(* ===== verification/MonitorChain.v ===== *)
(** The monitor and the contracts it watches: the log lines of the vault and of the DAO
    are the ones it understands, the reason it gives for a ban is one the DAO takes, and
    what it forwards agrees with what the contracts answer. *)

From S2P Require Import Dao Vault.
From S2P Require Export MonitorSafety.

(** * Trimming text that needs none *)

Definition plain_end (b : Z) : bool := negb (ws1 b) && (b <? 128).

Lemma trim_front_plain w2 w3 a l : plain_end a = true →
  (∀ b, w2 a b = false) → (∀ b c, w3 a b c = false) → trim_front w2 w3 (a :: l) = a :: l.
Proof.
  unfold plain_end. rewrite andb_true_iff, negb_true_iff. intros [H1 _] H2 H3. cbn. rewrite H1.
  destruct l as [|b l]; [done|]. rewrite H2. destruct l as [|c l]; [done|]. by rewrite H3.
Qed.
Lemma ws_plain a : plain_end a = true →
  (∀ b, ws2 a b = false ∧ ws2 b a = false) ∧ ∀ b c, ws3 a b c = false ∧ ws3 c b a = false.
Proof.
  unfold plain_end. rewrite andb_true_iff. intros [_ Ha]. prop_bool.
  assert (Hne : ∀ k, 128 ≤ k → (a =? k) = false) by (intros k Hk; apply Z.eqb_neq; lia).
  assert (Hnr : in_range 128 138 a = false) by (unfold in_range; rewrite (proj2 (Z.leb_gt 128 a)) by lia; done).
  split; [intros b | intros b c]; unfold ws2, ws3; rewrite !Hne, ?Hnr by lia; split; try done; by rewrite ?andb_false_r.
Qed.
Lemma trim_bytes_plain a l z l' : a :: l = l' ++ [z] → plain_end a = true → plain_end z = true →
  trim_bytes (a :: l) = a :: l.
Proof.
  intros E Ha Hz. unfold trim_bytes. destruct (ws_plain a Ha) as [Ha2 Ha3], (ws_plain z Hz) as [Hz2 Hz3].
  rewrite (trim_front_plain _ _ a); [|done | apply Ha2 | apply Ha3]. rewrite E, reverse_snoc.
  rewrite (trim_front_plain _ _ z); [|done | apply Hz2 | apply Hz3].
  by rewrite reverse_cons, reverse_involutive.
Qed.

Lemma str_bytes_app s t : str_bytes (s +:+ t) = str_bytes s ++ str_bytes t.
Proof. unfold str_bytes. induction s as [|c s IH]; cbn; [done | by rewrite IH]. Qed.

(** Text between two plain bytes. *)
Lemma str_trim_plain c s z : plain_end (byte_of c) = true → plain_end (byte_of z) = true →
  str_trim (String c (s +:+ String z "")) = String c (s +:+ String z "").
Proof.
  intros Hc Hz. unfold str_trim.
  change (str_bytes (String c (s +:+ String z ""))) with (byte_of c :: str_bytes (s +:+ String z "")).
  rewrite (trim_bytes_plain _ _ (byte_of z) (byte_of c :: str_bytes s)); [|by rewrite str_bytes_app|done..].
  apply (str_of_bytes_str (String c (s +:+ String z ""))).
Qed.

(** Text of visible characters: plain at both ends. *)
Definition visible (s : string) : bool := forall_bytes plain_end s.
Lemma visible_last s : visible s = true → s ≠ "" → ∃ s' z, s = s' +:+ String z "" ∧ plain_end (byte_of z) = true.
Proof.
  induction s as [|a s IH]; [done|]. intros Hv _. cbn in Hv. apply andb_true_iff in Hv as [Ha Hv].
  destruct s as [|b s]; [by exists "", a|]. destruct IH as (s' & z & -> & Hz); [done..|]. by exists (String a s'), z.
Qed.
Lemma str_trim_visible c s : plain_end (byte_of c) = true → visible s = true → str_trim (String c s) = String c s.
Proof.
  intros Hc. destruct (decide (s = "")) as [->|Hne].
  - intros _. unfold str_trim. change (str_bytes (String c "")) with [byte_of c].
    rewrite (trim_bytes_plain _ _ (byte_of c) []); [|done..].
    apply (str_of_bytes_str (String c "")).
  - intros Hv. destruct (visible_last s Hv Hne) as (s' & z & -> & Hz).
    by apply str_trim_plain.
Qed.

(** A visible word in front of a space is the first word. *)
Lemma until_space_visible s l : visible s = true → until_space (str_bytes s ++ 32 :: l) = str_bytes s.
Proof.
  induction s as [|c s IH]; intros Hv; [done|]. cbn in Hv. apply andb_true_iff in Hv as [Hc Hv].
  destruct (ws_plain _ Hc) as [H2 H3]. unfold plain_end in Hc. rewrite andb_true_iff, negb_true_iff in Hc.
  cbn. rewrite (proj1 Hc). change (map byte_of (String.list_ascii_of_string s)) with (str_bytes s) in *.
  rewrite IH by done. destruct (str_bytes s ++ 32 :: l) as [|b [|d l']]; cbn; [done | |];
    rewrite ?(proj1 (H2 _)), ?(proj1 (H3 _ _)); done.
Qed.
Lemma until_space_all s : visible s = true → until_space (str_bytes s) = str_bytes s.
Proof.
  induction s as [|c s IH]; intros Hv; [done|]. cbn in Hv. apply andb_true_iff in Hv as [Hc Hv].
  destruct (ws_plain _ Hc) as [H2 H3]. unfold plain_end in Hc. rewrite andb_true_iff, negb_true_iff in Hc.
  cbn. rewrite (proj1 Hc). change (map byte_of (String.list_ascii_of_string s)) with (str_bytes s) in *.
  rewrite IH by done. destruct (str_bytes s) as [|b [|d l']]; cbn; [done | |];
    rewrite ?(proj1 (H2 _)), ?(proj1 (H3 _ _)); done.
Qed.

--

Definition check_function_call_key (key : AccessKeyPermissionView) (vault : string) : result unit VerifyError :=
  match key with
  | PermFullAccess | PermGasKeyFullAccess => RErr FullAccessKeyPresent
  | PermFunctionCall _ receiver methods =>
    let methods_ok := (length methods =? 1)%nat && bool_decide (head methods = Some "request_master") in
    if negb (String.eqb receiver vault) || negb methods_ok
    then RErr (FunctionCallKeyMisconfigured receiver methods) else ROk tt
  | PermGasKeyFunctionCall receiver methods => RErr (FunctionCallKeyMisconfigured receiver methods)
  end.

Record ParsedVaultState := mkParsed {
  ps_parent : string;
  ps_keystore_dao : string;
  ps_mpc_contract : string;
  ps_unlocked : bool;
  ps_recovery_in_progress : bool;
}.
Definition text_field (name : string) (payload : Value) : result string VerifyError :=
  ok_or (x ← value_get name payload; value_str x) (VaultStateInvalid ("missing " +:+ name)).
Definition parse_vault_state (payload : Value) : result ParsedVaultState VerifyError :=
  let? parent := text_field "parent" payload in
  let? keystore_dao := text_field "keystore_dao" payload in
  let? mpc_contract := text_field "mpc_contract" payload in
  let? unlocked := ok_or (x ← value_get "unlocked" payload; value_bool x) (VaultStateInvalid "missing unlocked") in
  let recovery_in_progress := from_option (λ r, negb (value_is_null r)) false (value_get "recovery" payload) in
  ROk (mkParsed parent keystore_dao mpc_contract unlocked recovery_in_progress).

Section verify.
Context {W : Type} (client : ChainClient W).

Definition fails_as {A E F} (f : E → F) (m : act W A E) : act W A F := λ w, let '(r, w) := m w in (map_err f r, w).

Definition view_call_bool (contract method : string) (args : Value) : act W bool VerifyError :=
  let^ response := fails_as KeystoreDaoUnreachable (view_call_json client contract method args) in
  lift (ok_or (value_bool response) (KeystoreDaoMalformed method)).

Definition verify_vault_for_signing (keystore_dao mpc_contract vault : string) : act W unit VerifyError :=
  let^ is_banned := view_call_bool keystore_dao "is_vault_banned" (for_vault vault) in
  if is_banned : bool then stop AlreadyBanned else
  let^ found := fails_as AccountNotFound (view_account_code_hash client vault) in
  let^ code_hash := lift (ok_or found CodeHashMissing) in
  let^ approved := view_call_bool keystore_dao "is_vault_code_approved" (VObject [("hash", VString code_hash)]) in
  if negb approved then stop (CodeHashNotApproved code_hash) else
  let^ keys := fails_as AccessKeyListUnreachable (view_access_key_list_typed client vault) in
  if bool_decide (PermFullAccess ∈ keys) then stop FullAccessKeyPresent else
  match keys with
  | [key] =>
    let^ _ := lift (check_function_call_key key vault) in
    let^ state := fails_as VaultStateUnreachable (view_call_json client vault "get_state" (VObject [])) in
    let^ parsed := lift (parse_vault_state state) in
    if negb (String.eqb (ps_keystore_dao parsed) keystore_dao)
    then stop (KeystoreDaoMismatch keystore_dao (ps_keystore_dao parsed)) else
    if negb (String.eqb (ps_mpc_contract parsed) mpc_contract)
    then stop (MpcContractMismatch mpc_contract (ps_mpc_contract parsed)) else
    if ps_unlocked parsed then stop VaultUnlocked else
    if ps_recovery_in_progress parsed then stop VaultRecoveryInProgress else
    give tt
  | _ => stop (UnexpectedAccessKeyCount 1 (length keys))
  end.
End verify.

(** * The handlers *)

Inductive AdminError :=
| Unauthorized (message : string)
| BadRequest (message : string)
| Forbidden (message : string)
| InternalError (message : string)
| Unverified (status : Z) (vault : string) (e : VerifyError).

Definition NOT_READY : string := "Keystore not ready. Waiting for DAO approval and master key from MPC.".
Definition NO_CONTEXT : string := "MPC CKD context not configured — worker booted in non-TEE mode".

---

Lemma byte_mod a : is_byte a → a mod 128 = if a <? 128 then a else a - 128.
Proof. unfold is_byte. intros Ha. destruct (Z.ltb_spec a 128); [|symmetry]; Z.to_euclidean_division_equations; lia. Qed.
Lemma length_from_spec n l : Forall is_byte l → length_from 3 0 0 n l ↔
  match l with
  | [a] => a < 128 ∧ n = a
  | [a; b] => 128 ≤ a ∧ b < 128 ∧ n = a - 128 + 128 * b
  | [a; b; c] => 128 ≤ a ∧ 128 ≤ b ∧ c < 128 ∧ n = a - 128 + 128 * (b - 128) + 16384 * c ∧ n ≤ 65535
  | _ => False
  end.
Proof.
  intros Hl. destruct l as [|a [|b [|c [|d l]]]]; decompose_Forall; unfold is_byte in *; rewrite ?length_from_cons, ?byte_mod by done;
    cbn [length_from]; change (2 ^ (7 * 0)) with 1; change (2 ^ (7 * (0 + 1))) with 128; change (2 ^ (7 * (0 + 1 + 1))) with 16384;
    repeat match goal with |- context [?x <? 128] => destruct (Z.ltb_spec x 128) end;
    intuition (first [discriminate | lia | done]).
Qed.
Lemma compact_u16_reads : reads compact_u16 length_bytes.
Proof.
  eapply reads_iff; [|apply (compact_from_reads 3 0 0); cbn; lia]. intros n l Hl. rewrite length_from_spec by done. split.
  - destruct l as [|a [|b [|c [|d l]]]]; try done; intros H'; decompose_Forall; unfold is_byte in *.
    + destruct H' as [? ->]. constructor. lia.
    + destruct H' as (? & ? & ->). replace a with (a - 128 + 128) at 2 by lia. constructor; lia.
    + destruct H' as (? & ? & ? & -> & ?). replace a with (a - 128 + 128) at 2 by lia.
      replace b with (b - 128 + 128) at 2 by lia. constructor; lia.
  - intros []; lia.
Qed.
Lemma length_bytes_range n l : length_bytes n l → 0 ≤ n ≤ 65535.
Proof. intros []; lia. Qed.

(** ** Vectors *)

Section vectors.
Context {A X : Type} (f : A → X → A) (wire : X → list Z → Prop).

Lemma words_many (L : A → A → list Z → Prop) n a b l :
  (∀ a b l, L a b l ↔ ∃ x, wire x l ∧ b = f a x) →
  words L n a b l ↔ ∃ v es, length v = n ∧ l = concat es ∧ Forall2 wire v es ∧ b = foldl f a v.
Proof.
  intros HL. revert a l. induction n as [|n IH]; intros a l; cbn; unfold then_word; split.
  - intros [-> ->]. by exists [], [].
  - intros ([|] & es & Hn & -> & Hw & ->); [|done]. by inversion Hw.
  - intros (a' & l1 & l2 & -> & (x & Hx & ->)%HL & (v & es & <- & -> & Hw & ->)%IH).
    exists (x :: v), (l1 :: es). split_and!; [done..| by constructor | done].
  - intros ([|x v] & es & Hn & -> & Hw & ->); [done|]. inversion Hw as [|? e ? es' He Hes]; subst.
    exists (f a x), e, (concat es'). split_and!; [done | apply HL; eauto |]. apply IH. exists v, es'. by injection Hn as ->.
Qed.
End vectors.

**To do**
Repeat, word for word, the lines above between the line holding "(* ===== verification/MonitorChain.v ===== *)" and the line holding "rewrite (trim_front_plain _ _ a);", inclusive; omit everything else.

**Completed exercise**
(* ===== verification/MonitorChain.v ===== *)
(** The monitor and the contracts it watches: the log lines of the vault and of the DAO
    are the ones it understands, the reason it gives for a ban is one the DAO takes, and
    what it forwards agrees with what the contracts answer. *)

From S2P Require Import Dao Vault.
From S2P Require Export MonitorSafety.

(** * Trimming text that needs none *)

Definition plain_end (b : Z) : bool := negb (ws1 b) && (b <? 128).

Lemma trim_front_plain w2 w3 a l : plain_end a = true →
  (∀ b, w2 a b = false) → (∀ b c, w3 a b c = false) → trim_front w2 w3 (a :: l) = a :: l.
Proof.
  unfold plain_end. rewrite andb_true_iff, negb_true_iff. intros [H1 _] H2 H3. cbn. rewrite H1.
  destruct l as [|b l]; [done|]. rewrite H2. destruct l as [|c l]; [done|]. by rewrite H3.
Qed.
Lemma ws_plain a : plain_end a = true →
  (∀ b, ws2 a b = false ∧ ws2 b a = false) ∧ ∀ b c, ws3 a b c = false ∧ ws3 c b a = false.
Proof.
  unfold plain_end. rewrite andb_true_iff. intros [_ Ha]. prop_bool.
  assert (Hne : ∀ k, 128 ≤ k → (a =? k) = false) by (intros k Hk; apply Z.eqb_neq; lia).
  assert (Hnr : in_range 128 138 a = false) by (unfold in_range; rewrite (proj2 (Z.leb_gt 128 a)) by lia; done).
  split; [intros b | intros b c]; unfold ws2, ws3; rewrite !Hne, ?Hnr by lia; split; try done; by rewrite ?andb_false_r.
Qed.
Lemma trim_bytes_plain a l z l' : a :: l = l' ++ [z] → plain_end a = true → plain_end z = true →
  trim_bytes (a :: l) = a :: l.
Proof.
  intros E Ha Hz. unfold trim_bytes. destruct (ws_plain a Ha) as [Ha2 Ha3], (ws_plain z Hz) as [Hz2 Hz3].
  rewrite (trim_front_plain _ _ a); [|done | apply Ha2 | apply Ha3]. rewrite E, reverse_snoc.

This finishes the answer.